At the implementation level, this means the same logical engine can target:
```text
static fixed-point computation
incremental maintenance over changing inputs
```
The paper's artifact focuses on batch benchmarks, but the backend model is compatible with incremental updates.
---
## Important Limitations
The artifact has several important limitations:
- release builds can be slow because of large Timely and Differential Dataflow dependencies
- aggregation support is constrained
- arithmetic in rule heads is unstable in the artifact version
- some optimization paths are controlled by flags or rule directives
- SIP currently has implementation-specific handling in stratum grouping
- output support is more oriented around relation sizes and CSV dumps than an embedded application API
These are acceptable for a research artifact, but they matter if comparing FlowLog to an embedded query engine for an application.
---
## Lessons for Other Engines
FlowLog's implementation suggests several reusable lessons.
A Datalog engine benefits from an explicit rule catalog. It gives optimization and execution a shared view of variables, atoms, filters, and heads.

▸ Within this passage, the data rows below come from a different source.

(** * ScamNest: rule scorer, session aggregation, intelligence extraction
      and callback gate, verified against the specification

    A shallow embedding of the decision core of the ScamNest honeypot
    ([app/services/scam_detector_hybrid.py], [intelligence_extractor.py],
    [session_service.py], [callback_service.py], [review_queue.py],
    [feedback_loop.py], [config.py]).
    The schema classes ([app/models/schemas.py]) are not among the
    sources; what is needed of them is modelled from the
    specification, and every such definition says so. The risk
    aggregator ([app/services/risk_aggregator.py]) and the intent
    scorer ([app/services/intent_scorer.py]) are not among the sources
    either and are not modelled.

    Conventions of the embedding:
    - Python [float] scores are exact rationals ([Q]) where a property
      is about which patterns, families and keywords contribute and
      about bounds that hold for the exact values; comparisons and
      [min]/[max] are then those of [Q], equality of scores is [==].
    - Where the value that the program compares with a threshold
      matters, that is, for the session score and its flags, scores
      are binary64 floats ([Float], [FloatDetector]) and every
      operation rounds as CPython's does.
    - Python [str] is [string] (a sequence of 8-bit characters); the
      character classes of [re] ([\d], [\s], [\w], [\b]) and
      [str.lower]/[str.isdigit] are the ASCII ones.
    - [re] is embedded as a backtracking matcher over the pattern
      syntax that the repository's pattern tables use, so that every
      scorer runs on concrete text.
    - Exceptions are an explicit [Result]; the module-level session dict
      is a [gmap] threaded through the session service. *)

From Stdlib Require Import QArith Qminmax Lqa Ascii String.
From Stdlib Require SpecFloat.
From stdpp Require Import gmap strings list pretty.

Recursive evaluation should not hide join planning. The rules inside a fixed-point loop are where bad plans become expensive.
Physical arrangements are part of the query plan. If the backend needs key-value indexes, the logical planner should expose key choices explicitly.
Optimization can be robustness-first. Recursive workloads may not have stable enough statistics for a conventional cost model.
The frontend and backend should stay separated. Datalog syntax, relational rule planning, and Differential Dataflow execution are different concerns.
---
## Practical Mental Model
FlowLog's implementation can be read as:
```text
parser and schema loader
+ dependency and strata analyzer
+ rule catalog
+ relational transformation planner
+ robust join planner
+ SIP expander
+ Differential Dataflow executor
```
The implementation is valuable because it shows the concrete machinery needed between a compact Datalog rule and an efficient incremental dataflow
program.
---
## Changelog
* **May 19, 2026** -- First version created from the FlowLog paper and artifact.